What can I expect when the construction work starts?

During construction we will sometimes need to close roads, divert traffic, use narrow lanes, temporary pedestrian crossings and temporary traffic lights. A safe route around the junction for pedestrians, cyclists and horse riders will always be provided. Appropriate diversion routes for motorised traffic will also be in place.

An outline of the planned work can be found above, including maps of any current diversion route. The timeline and details may change, due to the complexity of the project.

How will you mitigate the environmental impact in the area?

The construction will be delivered in line with a Section 61 agreement – a formal agreement about how the work and its impact will be managed – reached between Cherwell District Council, Oxfordshire County Council and our contractor.

Vibrations: We don’t expect vibration to have an impact. This was assessed through ground investigation works.

Traffic congestion: A traffic and pedestrian management plan was produced and reviewed as part of the planning process. Our contractor assessed and mitigated the risks associated with the movement of vehicles, large machinery, and pedestrians (both site workers and members of the public) around the site.

Light pollution: We plan to install enough temporary lights to ensure the safety of road users is not compromised. We will maintain existing lighting levels around the junction and will not increase the light levels at night. Any flood lights installed in the compound will be angled down to limit light pollution.

How will you mitigate noise and air pollution in the area?

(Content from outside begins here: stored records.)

Lemma exactly_once_effects_witness :
  audit.spent "tenant-1" (audit.deliver_all valid decode "audit" deliveries empty) = 600 ∧
  audit.known "audit" (audit.deliver_all valid decode "audit" deliveries empty) "b".
Proof.
  split; [vm_compute; reflexivity|].
  destruct (audit.exactly_once_effects valid decode "audit" deliveries empty
              (audit.empty_coherent "audit")) as (_ & _ & Hack).
  exact (Hack (take 3 deliveries) (faulty 99) (outbox.envelope (row "b")) (drop 4 deliveries)
           eq_refl I).
Defined.

Lemma json_round_trip (event : events.Envelope) (encoded : string) :
  valid (events.Payload event) = true → marshal event = Ok encoded → ∃ p, unmarshal encoded = Ok (pipeline.with_payload event p) ∧
                                    decode p = decode (events.Payload event).
Proof.
  intros _. unfold marshal. destruct (decide _) as [He|]; [|done]. intros [= <-].
  exists (events.Payload event). split; [|done]. unfold unmarshal. rewrite <- He. by destruct event.
Qed.

Definition relayed : relay.State := (relay.Run valid marshal trace backwards first [tick; tick] start).2.
Definition crashed : consumer.State :=
  (consumer.Run valid decode unmarshal "audit" [faulty 7] (consumer.mkState (relay.topic relayed) 0 empty)).2.
Definition caught_up : consumer.State :=
  (consumer.Run valid decode unmarshal "audit" (replicate 10 (faulty 99)) crashed).2.

Lemma relayed_retained : relay.retained valid marshal trace relayed.
Proof.
  apply (relay.Run_rely valid marshal trace backwards backwards_perm first [tick; tick] start);
    [|apply start_retained..].
  apply Forall_forall. intros t Ht n s Hs. assert (t = tick) as -> by set_solver.
  exact (second_rely n s Hs).
Qed.

Example duplicates_billed_once :
  (length (relay.topic relayed) = 4)%nat ∧
  audit.usage_ledger (consumer.db caught_up) !! ("tenant-1", "a") =
  Some (audit.mkLedgerRow (audit.mkUsage "request-1" 10 20 300) time.Second).
Proof.
  split; [vm_compute; reflexivity|].
  apply (pipeline.published_billed valid decode marshal unmarshal trace "audit" json_round_trip
           relayed caught_up (row "a")).
  - exact relayed_retained.
  - apply consumer.reach_run, consumer.reach_run, consumer.reach_start.
  - vm_compute. reflexivity.
  - vm_compute. reflexivity.
  - eexists. split; [vm_compute; reflexivity|]. split; [reflexivity|]. eexists. reflexivity.
  - reflexivity.
  - reflexivity.
Qed.
End audit_demo.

We will ensure that all tools are fitted with silencers and additional machinery and equipment are positioned furthest away from areas where the public could be affected and behind noise barriers. Noise will be reduced through planning, using quieter equipment, using anti-vibration mounts, training, and communication of and with the workforce. In addition to this, a noise monitoring system will be used to evaluate how our activities affect the surroundings.

To mitigate dust and air pollution, we will choose pre-made construction materials to reduce on-site activities. We will also use dust suppression equipment during the works.

Will there be enough space for cyclists, people with pushchairs, and people using wheelchairs or mobility aids to pass through during construction?

Yes, two metres of space will be provided and protected by barriers during construction.